Y el otro sonido que ha desaparecido es la tos de la murciana. Vale, no es que tosiera 24 horas al día, 7 días a la semana, pero tampoco negaría yo que día sí-día no. No obstante, la primera vez que bajó a comprar esta cuarentena, me dijo “me han dado unas ganas de toser que no te imaginas, menos mal que he podido aguantarlas”, con toda la razón del mundo, porque en aquella época (¿hace 30 días o 30 lustros ya?) toser equivalía a admitir que eras un leproso y te podían lapidar, desnudar en la plaza del pueblo y pasearte mientras te gritaban “¡Vergüenza!”, etc. Pero no, la murciana no tosió: se adaptó al medio como exigen los dictados de la evolución y no tosió. Lo que vengo a afirmar es que no ha vuelto a toser nunca más. No sé si debido al susto o que se ha pasado de frenada en su adaptación al medio, pero, oye, que ni un mísero “ejem” desde hace treinta días, y me he dado cuenta esta mañana. Llevo casi 12 horas finiquitando la hipótesis y así es: la murciana se ha adaptado a la cuarentena eliminando de su comportamiento humano la tos. Puede que haga un último experimento espolvoreando canela y Cola·Cao por toda la casa, pero, de momento, no tose. Si eso no es adaptación al medio, si eso no es evolución, que venga Darwin y lo vea.

CUARENTENA. DÍA 39
Mi coche sigue vivo, aunque parece que tampoco le convence demasiado la idea. He bajado al parking para comprobar si la batería seguía funcionando, y, al darle al contacto, el sonido efectuado, traducido a idioma humano (no murciano, para que lo podamos entender todos) ha sido algo parecido a “bueno, mira: me voy a encender porque, a fin de cuentas, es lo que me han adiestrado a hacer, pero tampoco te creas que me apetece mucho el tema. A ver, cómo se hacía esto… espera… vale, ya me acuerdo. Brum”. Y sí, ha arrancado. Lo ha tenido que reflexionar, pero lo ha hecho. Otra posible interpretación del sonido del motor puede ser “no pierdas el tiempo conmigo, yo ya estoy perdido. Déjame y sálvate tú”, pero es mi Jocelyn (sí, mi coche tiene nombre, ¿qué pasa?) y además es mi amigo (sí, eso también). ¿Cómo iba a abandonarlo? Que si estuviese en plena calle ya lo habría hecho, pero el permanecer algo más resguardado le ha dado una última oportunidad.

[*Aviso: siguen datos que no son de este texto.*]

(** Rounds 16 to 63: the registers [msg1, msg2, msg3, msg0] in turn. *)
Fixpoint ni_schedule (n : nat) (ki : Z) (abef cdgh cur a b c : vec4) : vec4 * vec4 :=
  match n with
  | O => (abef, cdgh)
  | S n =>
      let '(abef, cdgh, cur) := ni_round abef cdgh cur a b c ki in
      ni_schedule n (ki + 4) abef cdgh a b c cur
  end.

Definition compress_sha_ni (state : hash8) (block : bytes) : hash8 :=
  let abef := V4 (ha state) (hb state) (hc state) (hd state) in
  let cdgh := V4 (he state) (hf state) (hg state) (hh state) in
  let tmp := shuffle_epi32 abef 0xB1 in
  let cdgh := shuffle_epi32 cdgh 0x1B in
  let abef := alignr_epi8_8 tmp cdgh in
  let cdgh := blend_epi16_F0 cdgh tmp in
  let abef0 := abef in
  let cdgh0 := cdgh in
  let msg0 := load4 (load_be32 block) 0 in
  let msg1 := load4 (load_be32 block) 4 in
  let msg2 := load4 (load_be32 block) 8 in
  let msg3 := load4 (load_be32 block) 12 in
  let '(abef, cdgh) := ni_rounds abef cdgh msg0 0 in
  let msg0 := sha256msg1 msg0 msg1 in
  let '(abef, cdgh) := ni_rounds abef cdgh msg1 4 in
  let msg1 := sha256msg1 msg1 msg2 in
  let '(abef, cdgh) := ni_rounds abef cdgh msg2 8 in
  let msg2 := sha256msg1 msg2 msg3 in
  let '(abef, cdgh) := ni_rounds abef cdgh msg3 12 in
  let msg0 := sha256msg2 (vaddq_u32 msg0 (alignr_epi8_4 msg3 msg2)) msg3 in
  let '(abef, cdgh) := ni_schedule 12 16 abef cdgh msg1 msg2 msg3 msg0 in
  let abef := vaddq_u32 abef abef0 in
  let cdgh := vaddq_u32 cdgh cdgh0 in
  let tmp := shuffle_epi32 abef 0x1B in
  let abef := shuffle_epi32 cdgh 0xB1 in
  let cdgh := blend_epi16_F0 tmp abef in
  let abef := alignr_epi8_8 abef tmp in
  H8 (x0 cdgh) (x1 cdgh) (x2 cdgh) (x3 cdgh) (x0 abef) (x1 abef) (x2 abef) (x3 abef).

(** The compiled implementation. *)
Inductive target := Scalar | ArmSha2 | ShaNi.

Definition compress_block (t : target) : hash8 -> bytes -> hash8 :=
  match t with
  | ShaNi => compress_sha_ni
  | ArmSha2 => compress_arm_sha2
  | Scalar => compress_scalar
  end.

(** ** The ARM code computes the scalar compression *)

Definition lo (s : hash8) : vec4 := V4 (ha s) (hb s) (hc s) (hd s).
Definition hi (s : hash8) : vec4 := V4 (he s) (hf s) (hg s) (hh s).
Definition vlist (v : vec4) : list Z := [x0 v; x1 v; x2 v; x3 v].

Abbreviation rounds_fold := (foldl (fun s p => round256 s (fst p) (snd p))).

Lemma round256_fips s k w : round256 s k w = fips_round s k w.
Proof. exact (round_fips Fips.sha256_family Sigma0 Sigma1 (fun _ => eq_refl) (fun _ => eq_refl) s k w). Qed.

Lemma K_fips : K = Fips.K Fips.sha256_family.
Proof. vm_compute. reflexivity. Qed.

Lemma compress_scalar_fips state block : compress_scalar state block = Fips.compress Fips.sha256_family state block.
Proof. apply (compress_fips Fips.sha256_family Sigma0 Sigma1 sigma0 sigma1 K (fun _ => eq_refl) (fun _ => eq_refl) (fun _ => eq_refl) (fun _ => eq_refl) K_fips eq_refl); cbn; lia. Qed.

Lemma round_sum s k w : round256 s 0 (u32 (w + k)) = round256 s k w.
Proof.
  unfold round256, Sha2.round. rewrite !wrap_add_r.
  replace (hh s + Sigma1 (he s) + Ch 32 (he s) (hf s) (hg s) + 0 + (w + k))
    with (hh s + Sigma1 (he s) + Ch 32 (he s) (hf s) (hg s) + k + w) by lia. reflexivity.
Qed.

Lemma arm_rounds_spec s w k :
  arm_rounds (lo s) (hi s) w k =
  let s' := rounds_fold s (zip (vlist k) (vlist w)) in (lo s', hi s').
Proof.
  unfold arm_rounds, vsha256hq_u32, vsha256h2q_u32, four_rounds, vaddq_u32, lanes2. rewrite <- !round256_fips.
  cbn [x0 x1 x2 x3]. rewrite !round_sum. by destruct s.
Qed.

Lemma fips_sigma0_eq : fips_sigma0 = sigma0.
Proof. reflexivity. Qed.

Lemma fips_sigma1_eq : fips_sigma1 = sigma1.
Proof. reflexivity. Qed.

Lemma window_vectors m wa wb wc wd :
  let w := vsha256su1q_u32 (vsha256su0q_u32 wa wb) wc wd in
  window 32 sigma0 sigma1 (4 + m) (vlist wa ++ vlist wb ++ vlist wc ++ vlist wd) =
  vlist w ++ window 32 sigma0 sigma1 m (vlist wb ++ vlist wc ++ vlist wd ++ vlist w).
Proof.
  assert (forall a b c d, u32 (a + u32 (d + c) + b) = u32 (a + b + c + d)) as E.
  { intros. rewrite (Z.add_comm a), <- Z.add_assoc, wrap_add_l. f_equal. lia. }
  destruct wa as [a0 a1 a2 a3], wb as [b0 b1 b2 b3], wc as [c0 c1 c2 c3], wd as [d0 d1 d2 d3].
  cbv zeta. unfold vsha256su1q_u32, vsha256su0q_u32. cbn [x0 x1 x2 x3].
  rewrite fips_sigma0_eq, fips_sigma1_eq, !E.
  unfold vlist. cbn [x0 x1 x2 x3 app]. reflexivity.
Qed.

Lemma load4_drop l i : 0 <= i -> 4 * i + 4 <= zlen l ->
  zdrop (4 * i) l = vlist (load4 (at_ l) (4 * i)) ++ zdrop (4 * (i + 1)) l.
Proof.
  intros Hi Hl. assert (vlist (load4 (at_ l) (4 * i)) = map (at_ l) (seqZ (4 * i) 4)) as ->.
  { rewrite !seqZ_cons, seqZ_nil by lia. unfold vlist, load4. cbn [map x0 x1 x2 x3].
    unfold Z.succ. rewrite <- !Z.add_assoc. reflexivity. }
  rewrite map_at_seqZ by lia. rewrite Z.mul_add_distr_l, <- (zdrop_zdrop (4 * 1) (4 * i)) by lia.
  symmetry. apply ztake_zdrop.
Qed.

Lemma zip_vlist v w l k : zip (vlist v ++ l) (vlist w ++ k) = zip (vlist v) (vlist w) ++ zip l k.
Proof. reflexivity. Qed.

Lemma arm_schedule_spec n i s wa wb wc wd : 0 <= i -> i + Z.of_nat n = 16 ->
  arm_schedule n i (lo s) (hi s) wa wb wc wd =
  let s' := rounds_fold s (zip (zdrop (4 * i) K)
    (window 32 sigma0 sigma1 (4 * n) (vlist wa ++ vlist wb ++ vlist wc ++ vlist wd))) in (lo s', hi s').
Proof.
  revert i s wa wb wc wd. induction n as [|n IH]; intros i s wa wb wc wd Hi Hn.
  { change (4 * 0)%nat with 0%nat. cbn [arm_schedule window]. by rewrite zip_with_nil_r. }
  replace (4 * S n)%nat with (4 + 4 * n)%nat by lia. rewrite window_vectors. cbv zeta. cbn [arm_schedule].
  rewrite (load4_drop K i) by (change (zlen K) with 64; lia). rewrite arm_rounds_spec. cbv beta iota zeta.
  rewrite IH by lia. cbv zeta. by rewrite zip_vlist, foldl_app.
Qed.

Lemma compress_arm_equiv state block : compress_arm_sha2 state block = compress_scalar state block.
Proof.
  unfold compress_scalar. rewrite compress_fold by (simpl; lia). cbv zeta.
  assert (map (load_be 32 block) (seqZ 0 16) = vlist (load4 (load_be32 block) 0) ++
    vlist (load4 (load_be32 block) 4) ++ vlist (load4 (load_be32 block) 8) ++ vlist (load4 (load_be32 block) 12)) as ->
    by reflexivity.
  unfold compress_arm_sha2. fold (lo state) (hi state).
  set (w0 := load4 (load_be32 block) 0). set (w1 := load4 (load_be32 block) 4). set (w2 := load4 (load_be32 block) 8). set (w3 := load4 (load_be32 block) 12).
  change (length K - 16)%nat with (4 * 12)%nat.
  set (win := window _ _ _ _ _).
  assert (zip K ((vlist w0 ++ vlist w1 ++ vlist w2 ++ vlist w3) ++ win) =
    zip (vlist (load4 (at_ K) 0)) (vlist w0) ++ zip (vlist (load4 (at_ K) 4)) (vlist w1) ++
    zip (vlist (load4 (at_ K) 8)) (vlist w2) ++ zip (vlist (load4 (at_ K) 12)) (vlist w3) ++ zip (zdrop 16 K) win) as ->.
  { change K with (vlist (load4 (at_ K) 0) ++ vlist (load4 (at_ K) 4) ++ vlist (load4 (at_ K) 8) ++
      vlist (load4 (at_ K) 12) ++ zdrop 16 K) at 1.
    by rewrite <- !app_assoc, !zip_vlist. }
  rewrite !foldl_app. do 4 (rewrite arm_rounds_spec; cbv beta iota zeta). rewrite arm_schedule_spec by lia.
  cbv beta iota zeta. change (4 * 4) with 16. fold win. unfold round256. set (s' := foldl _ _ (zip (zdrop 16 K) win)).
  unfold add_hash, vaddq_u32, lanes2, lo, hi. cbn [x0 x1 x2 x3].
  f_equal; f_equal; apply Z.add_comm.
Qed.

End detail256.


Import detail256.

(** ** [Sha256Context] *)

Inductive Variant := SHA256 | SHA224.

Abbreviation Sha256Context := (stream (hash8 * Z)).

Definition reset_256 : Sha256Context := reset 64 H0_256.
Definition reset_224 : Sha256Context := reset 64 H0_224.

Definition new_context (v : Variant) : Sha256Context :=
  match v with SHA224 => reset_224 | SHA256 => reset_256 end.

Definition sha256_update (t : target) : Sha256Context -> bytes -> Sha256Context :=
  sha_update 64 512 (compress_block t).

(** [msg_bits = total_bits_ + buf_len_ * 8], in big-endian order. *)
Definition length_field256 (total_bits buf_len : Z) : bytes := be_bytes 8 (u64 (total_bits + buf_len * 8)).

Definition pad256 (t : target) : Sha256Context -> hash8 := pad_and_compress 64 56 (compress_block t) length_field256.

Definition sha256_finalize (t : target) (c : Sha256Context) : bytes :=
  concat (map (be_bytes 4) (words8 (pad256 t c))).

Definition sha256_finalize_224 (t : target) (c : Sha256Context) : bytes :=
  concat (map (be_bytes 4) (ztake 7 (words8 (pad256 t c)))).

Definition sha256 (t : target) (data : bytes) : bytes :=
  sha256_finalize t (sha256_update t (new_context SHA256) data).

Definition sha224 (t : target) (data : bytes) : bytes :=
  sha256_finalize_224 t (sha256_update t (new_context SHA224) data).

(** The examples of FIPS 180-4 for the message "abc". *)
Definition abc : bytes := chars "abc".

Definition hex_words (n : nat) (ws : list Z) : bytes := concat (map (be_bytes n) ws).

Example sha256_abc : sha256 Scalar abc =
  hex_words 4 [0xba7816bf; 0x8f01cfea; 0x414140de; 0x5dae2223; 0xb00361a3; 0x96177a9c; 0xb410ff61; 0xf20015ad].
Proof. by vm_compute. Qed.

Example sha224_abc : sha224 Scalar abc =
  hex_words 4 [0x23097d22; 0x3405d822; 0x8642a477; 0xbda255b3; 0x2aadbce4; 0xbda0b3f7; 0xe36c9da7].
Proof. by vm_compute. Qed.

(** ** FIPS 180-4 *)

Definition fips_hash256 (h0 : hash8) (msg : bytes) : hash8 :=
  foldl (Fips.compress Fips.sha256_family) h0 (fips_blocks 64 56 msg (be_bytes 8 (8 * zlen msg))).

Definition fips_sha256 (msg : bytes) : bytes := concat (map (be_bytes 4) (words8 (fips_hash256 Fips.H_256 msg))).
Definition fips_sha224 (msg : bytes) : bytes := concat (map (be_bytes 4) (ztake 7 (words8 (fips_hash256 Fips.H_224 msg)))).

Lemma compress_block_fips t : t <> ShaNi -> forall s b, compress_block t s b = Fips.compress Fips.sha256_family s b.
Proof. destruct t; intros Ht s b; [apply compress_scalar_fips|rewrite <- compress_scalar_fips; apply compress_arm_equiv|done]. Qed.

Lemma H0_256_fips : H0_256 = Fips.H_256.
Proof. vm_compute. reflexivity. Qed.

Lemma H0_224_fips : H0_224 = Fips.H_224.
Proof. vm_compute. reflexivity. Qed.

Lemma length_field_spec256 msg :
  length_field256 (u64 (512 * zlen (fst (chop 64 msg)))) (zlen (snd (chop 64 msg))) = be_bytes 8 (8 * zlen msg).
Proof.
  unfold length_field256. rewrite wrap_add_l. unfold wrap. change (2 ^ 64) with (256 ^ 8).
  rewrite be_bytes_mod by lia. f_equal. rewrite (zlen_chop 64 msg) by lia. lia.
Qed.

Lemma pad256_streamed t h0 msg c : t <> ShaNi ->
  streamed 64 (absorb 512 (compress_block t)) (h0, 0) msg c -> pad256 t c = fips_hash256 h0 msg.
Proof.
  intros Ht Hc. unfold pad256.
  rewrite (pad_streamed 64 56 512 (compress_block t) length_field256 ltac:(lia) ltac:(intros; apply zlen_be_bytes) h0 msg c Hc).
  rewrite length_field_spec256. apply foldl_ext. by apply compress_block_fips.
Qed.

(** C14.  On the scalar and the ARM targets the SHA-256 and SHA-224 digests of a message
    given in any pieces are those of FIPS 180-4 for their concatenation: its padding, its
    constants as fractional parts of roots of primes, its schedule and its rounds. *)
Theorem sha256_fips t pieces :
  t <> ShaNi ->
  sha256_finalize t (foldl (sha256_update t) (new_context SHA256) pieces) = fips_sha256 (concat pieces) /\
  sha256_finalize_224 t (foldl (sha256_update t) (new_context SHA224) pieces) = fips_sha224 (concat pieces).
Proof.
  intros Ht. unfold sha256_finalize, sha256_finalize_224, fips_sha256, fips_sha224. rewrite <- H0_256_fips, <- H0_224_fips.
  rewrite (pad256_streamed t H0_256 (concat pieces)), (pad256_streamed t H0_224 (concat pieces)) by
    (done || apply (streamed_updates 64 _ ltac:(lia) _ []); by apply streamed_init). done.
Qed.

(** On an Intel target with the SHA extensions the digest of "abc" is not its SHA-256:
    rounds 16 to 19 use a register whose schedule is not finished. *)
Theorem sha_ni_digest_wrong : sha256 ShaNi abc <> sha256 Scalar abc.
Proof. by vm_compute. Qed.

(** ** Witnesses *)

Lemma sha256_fips_witness :
  sha256_finalize ArmSha2 (foldl (sha256_update ArmSha2) (new_context SHA256) [[97]; [98; 99]]) = fips_sha256 [97; 98; 99].
Proof. exact (proj1 (sha256_fips ArmSha2 [[97]; [98; 99]] ltac:(discriminate))). Defined.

Pero última última, que no lo he visto yo con muchas ganas de sobrevivir… ¿Será el covid19 el responsable de la muerte de mi coche? ¡Pues joder con el murciélago, cómo ha afinado el virus en tema salto interespecies! ¿Qué será lo próximo, la tostadora?

CUARENTENA. DÍA 40
Hoy le he dicho a la murciana que deberíamos tener un hijo. En ese momento me ha puesto una sonrisa picarona, y, como a esta chica me la veo yo venir de lejos (en concreto 60 kilómetros, de aquí a Murcia), le he aclarado que no, que no me refiero a engendrarlo, sino a que debería parirlo entre hoy y mañana para que el lunes le tengamos hecho el rodaje y podamos salir a pasearlo, que a partir de entonces ya nos dejan.
Váyase usted a saber por qué me ha mirado raro, pero, después de cuarenta días, ya estoy más que acostumbrado.

CUARENTENA. DÍA 41
¿41? No, no, no, game over. ¡Game over! Cuarentena viene de cuarenta, y cuarenta y uno se pasa de cuarenta. ¡Lo dice la palabra, la cuarentena se ha acabado! Esto no era lo acordado, ¡que nos devuelvan el dinero! Que me den el teléfono del murciélago, que se lo voy a explicar yo bien explicado.
Vamos, ahora mismo me encuentro con Batman, ¡y lo reviento!

CUARENTENA. DÍA 44
Que si soy un niño grande, que estoy hecho un zagalico, que si soy un crío… Sí, la murciana cada dos por tres me está diciendo que soy como un niño, pero ¿creéis que ayer me dejó salir a la calle con el resto de los chavales? ¡Nooooo! Porque según ella para lo malo soy un mañaco y un niñato (que es mentira, por eso bota, rebota y en su culo explota), pero para aprovechar las ventajas de mi tierna edad (mental) no soy válido. Pues esta afrenta se la va a comer con patatas (aunque hoy tocaba arroz), porque puedo demostrarle lo tierno infante que soy y, de paso, restregar una efemérides literaria ilicitana al mismo tiempo.
Hoy hace exactamente un año que ganamos (mi tía Tere y yo) el III Certamen Literario Raval d’Elx. Y, como demuestra la imagen, si no fuese un niño ¿acaso podría celebrar un galardón en un escenario cuya pancarta reza “Gatetemon”? ¡Jaque mate, murciana! No te queda más remedio que sacarme a pasear.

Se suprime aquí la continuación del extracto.